Required Technical Expertise
• Supervised Learning
- Linear regression and logistic regression,
- Decision trees, Random Forest, Gradient Boosting (XGBoost, LightGBM, CatBoost),
- Support Vector Machines (SVMs) and kernel methods,
- Neural networks — CNNs, RNNs, LSTMs, and Transformers,
- Classification, regression, and ranking problems,
- Cross-validation, bias-variance trade-off, regularization (L1/L2, dropout)
• Unsupervised Learning
- Clustering: K-Means, DBSCAN, Gaussian Mixture Models, hierarchical clustering
- Dimensionality reduction: PCA, t-SNE, UMAP
- Autoencoders and variational autoencoders (VAEs)
- Anomaly detection and outlier identification
- Association rule mining (Apriori, FP-Growth)
- Topic modelling (LDA, NMF)
• Reinforcement Learning
- Markov Decision Processes (MDPs) states, actions, rewards, transitions
- Model-free methods: Q-Learning, SARSA, Deep Q-Networks (DQN)

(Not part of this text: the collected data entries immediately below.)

Lemma step_ok s s' : cr_ok s -> cr_move s s' -> cr_ok s'.
Proof.
  intros Hok (k & Ha & Hs). pose proof (step_leases k s s' (co_leases _ Hok) Hs) as Hl.
  destruct k; cbn [cr_step allowed] in *;
    try (destruct (sv_subs s !! i) as [u|] eqn:E; [|done]; cbn [mbind option_bind] in Hs;
         pose proof (co_sub _ Hok _ _ E) as Hu).
  - destruct (sv_subs s !! i) eqn:E; [done|]. injection Hs as <-.
    apply (ok_kept s); [done|done|by apply same_heap|by apply same_entries| |].
    + intros j e. unfold asks_entry. cbn. destruct (decide (i = j)) as [->|]; [|by rewrite lookup_insert_ne].
      rewrite lookup_insert_eq, E. split; [by intros (v & [= <-] & Hv)|by intros (v & ? & _)].
    + eapply subs_insert; [done..|]. split; cbn; [done|by intros x []%not_elem_of_nil|done|done].
  - destruct (su_phase u) eqn:Ep; try done. injection Hs as <-.
    destruct (sv_shutdown s); [apply ok_finish; [done|done|by rewrite Ep|done]|].
    eapply (ok_sub_step s _ i u); [done..|by apply same_heap|by apply same_entries| |by apply sub_ok_phase].
    intros e. unfold asking. by rewrite Ep.
  - destruct (su_phase u) eqn:Ep, answer as [src0|err]; try done; injection Hs as <-.
    + destruct Ha as (u' & Hu' & Hm). injection Hu' as <-. by apply ok_with_lease.
    + eapply (ok_sub_step s _ i u); [done..|by apply same_heap|by apply same_entries| |by apply sub_ok_phase].
      intros e. unfold asking. by rewrite Ep.
  - destruct (su_phase u) as [| |source| | | | |] eqn:Ep; try done. injection Hs as <-.
    destruct Hu as [H1 H2 H3 H4]. rewrite Ep in H1. destruct H1 as [Hm Hle].
    destruct (su_lease u) as [[k e]|] eqn:El; [|done]. injection Hle as ->.
    destruct (leased_alive s i u e _ (co_leases _ Hok) E El) as [Hk _]. rewrite Hk in *.
    eapply (ok_sub_step s _ i u); [done..|by apply same_heap|by apply same_entries| |].
    + intros e'. unfold asking. by rewrite Ep.
    + split; cbn; [split; [done|by rewrite El]|done..].
  - destruct (su_phase u) as [| | |source e| | | |] eqn:Ep; try done.
    destruct (sv_heap s !! e) as [c|] eqn:Ec; [|done]. cbn [mbind option_bind] in Hs.
    destruct (en_holder c) eqn:Eh; [done|]. destruct (_ <? _); injection Hs as <-; [by eapply ok_hit|by eapply ok_locked].
  - destruct (su_phase u) as [| | | |source e| | |] eqn:Ep; try done.
    destruct (sv_heap s !! e) as [c|] eqn:Ec; [|done]. injection Hs as <-. eapply ok_answered; try done.
    destruct answer as [cr|err]; [|done]. destruct Ha as (u' & src & e' & Hu' & Hp' & Hm).
    injection Hu' as <-. rewrite Ep in Hp'. by injection Hp' as -> _.
  - destruct (su_phase u) eqn:Ep; try done. destruct (_ <=? _); [|done]. injection Hs as <-.
    eapply (ok_sub_step s _ i u); [done..|by apply same_heap|by apply same_entries| |by apply sub_ok_phase].
    intros e. unfold asking. by rewrite Ep.
  - destruct (su_phase u) eqn:Ep; try done. destruct (sv_shutdown s); [|done]. injection Hs as <-.
    apply ok_finish; [done|done|by rewrite Ep|done].
  - injection Hs as <-. by apply ok_drop_stream.
  - destruct (sv_dropping s !! n) as [l|] eqn:E; [|done]. injection Hs as <-.
    destruct (dropping_alive n l s (co_leases _ Hok) E) as [c Hc].
    apply (ok_demand_only l.2 s); [done|done|..]; unfold decrement; cbn; rewrite Hc;
      (destruct (en_demand c =? 1); cbn; [..|]; eauto 10).
  - destruct (sv_evicting s !! n) as [l|] eqn:E; [|done]. injection Hs as <-.
    apply (ok_demand_only l.2 s); [done|done|..]; unfold evict; cbn; (destruct (_ && _); cbn; eauto).
    intros k e [_ H]%lookup_delete_Some. done.
  - injection Hs as <-. apply (ok_demand_only 0%nat s); cbn; auto.
  - destruct (0 <=? d); [|done]. injection Hs as <-. apply (ok_demand_only 0%nat s); cbn; auto.
Qed.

- Policy gradient methods: REINFORCE, PPO, A3C / A2C
- Actor-Critic architectures
- Multi-armed bandits and contextual bandits
- Reward shaping, environment design, and simulation frameworks (OpenAI Gym)
• Relevant learning algorithms - Adjacent & advanced techniques
- Transfer learning and fine-tuning pre-trained models
- Semi-supervised and self-supervised learning
- Active learning and human-in-the-loop pipelines
- Federated learning for privacy-preserving training
- Bayesian optimization and hyperparameter tuning (Optuna, Ray Tune)
- Ensemble methods, stacking, and model blending
- Graph Neural Networks (GNNs) a plus
- Causal inference and counterfactual reasoning — a plus
Good to Have
• Experience with GitHub Copilot, Cursor, or other AI-assisted coding environments in day-to-day development.
• Familiarity with containerization (Docker, Kubernetes) and infrastructure-as-code (Terraform, AWS CDK).
• Exposure to vector databases (Pinecone, pgvector) or RAG (Retrieval-Augmented Generation) pipelines.
• Knowledge of event-driven architectures using AWS SQS, SNS, or Event Bridge.
• Experience with LangChain, LlamaIndex, or similar AI orchestration frameworks.
• Contributions to open-source projects or a portfolio of AI-integrated applications.
• Familiarity with observability tools — Data Dog, CloudWatch, or Splunk — for monitoring AI and API workloads.